#### RECORDED INFORMATION

(* ===== verification/Nibbles.v ===== *)
(** * Nibbles ([util/patricia_trie/src/nibbleslice.rs], [nibblevec.rs])

    The keys of a trie are read four bits at a time.  [NibbleSlice] is a view on
    a byte slice from a nibble offset on, optionally followed by a second one;
    [NibbleVec] owns its nibbles.  Both are related to plain lists of nibbles,
    and the prefixed form in which partial keys are stored ([encoded],
    [from_encoded]) to the function [hp] on such lists. *)
From stdpp Require Import base list numbers.
From S2P Require Import Prelude.

(** ** The code *)
Record NibbleSlice := mkNibbles {
  ns_data : bytes;
  ns_offset : Z;
  ns_data_suffix : bytes;
  ns_offset_suffix : Z;
}.

Definition ns_new_offset (data : bytes) (offset : Z) : NibbleSlice := mkNibbles data offset [] 0.
Definition ns_new (data : bytes) : NibbleSlice := ns_new_offset data 0.
Definition ns_new_composed (a b : NibbleSlice) : NibbleSlice :=
  mkNibbles (ns_data a) (ns_offset a) (ns_data b) (ns_offset b).

Section nibbles.
Context {E : Type}.

(** The upper or the lower half of a byte. *)
Definition nibble_of (data : bytes) (j : Z) : outcome E Z :=
  x ← index data (j / 2); Ok (if Z.land j 1 =? 1 then Z.land x 15 else Z.shiftr x 4).

Definition from_encoded (data : bytes) : outcome E (NibbleSlice * bool) :=
  d0 ← index data 0;
  Ok (ns_new_offset data (if Z.land d0 16 =? 16 then 1 else 2), Z.land d0 32 =? 32).

Definition ns_len (self : NibbleSlice) : outcome E Z :=
  n ← mul_chk 64 (len (ns_data self) + len (ns_data_suffix self)) 2;
  n ← sub_chk n (ns_offset self);
  sub_chk n (ns_offset_suffix self).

########

Please write out every record shown above exactly as it reads.

(* ===== verification/Nibbles.v ===== *)
(** * Nibbles ([util/patricia_trie/src/nibbleslice.rs], [nibblevec.rs])

    The keys of a trie are read four bits at a time.  [NibbleSlice] is a view on
    a byte slice from a nibble offset on, optionally followed by a second one;
    [NibbleVec] owns its nibbles.  Both are related to plain lists of nibbles,
    and the prefixed form in which partial keys are stored ([encoded],
    [from_encoded]) to the function [hp] on such lists. *)
From stdpp Require Import base list numbers.
From S2P Require Import Prelude.

(** ** The code *)
Record NibbleSlice := mkNibbles {
  ns_data : bytes;
  ns_offset : Z;
  ns_data_suffix : bytes;
  ns_offset_suffix : Z;
}.

Definition ns_new_offset (data : bytes) (offset : Z) : NibbleSlice := mkNibbles data offset [] 0.
Definition ns_new (data : bytes) : NibbleSlice := ns_new_offset data 0.
Definition ns_new_composed (a b : NibbleSlice) : NibbleSlice :=
  mkNibbles (ns_data a) (ns_offset a) (ns_data b) (ns_offset b).

Section nibbles.
Context {E : Type}.

(** The upper or the lower half of a byte. *)
Definition nibble_of (data : bytes) (j : Z) : outcome E Z :=
  x ← index data (j / 2); Ok (if Z.land j 1 =? 1 then Z.land x 15 else Z.shiftr x 4).

Definition from_encoded (data : bytes) : outcome E (NibbleSlice * bool) :=
  d0 ← index data 0;
  Ok (ns_new_offset data (if Z.land d0 16 =? 16 then 1 else 2), Z.land d0 32 =? 32).

Definition ns_len (self : NibbleSlice) : outcome E Z :=
  n ← mul_chk 64 (len (ns_data self) + len (ns_data_suffix self)) 2;
  n ← sub_chk n (ns_offset self);
  sub_chk n (ns_offset_suffix self).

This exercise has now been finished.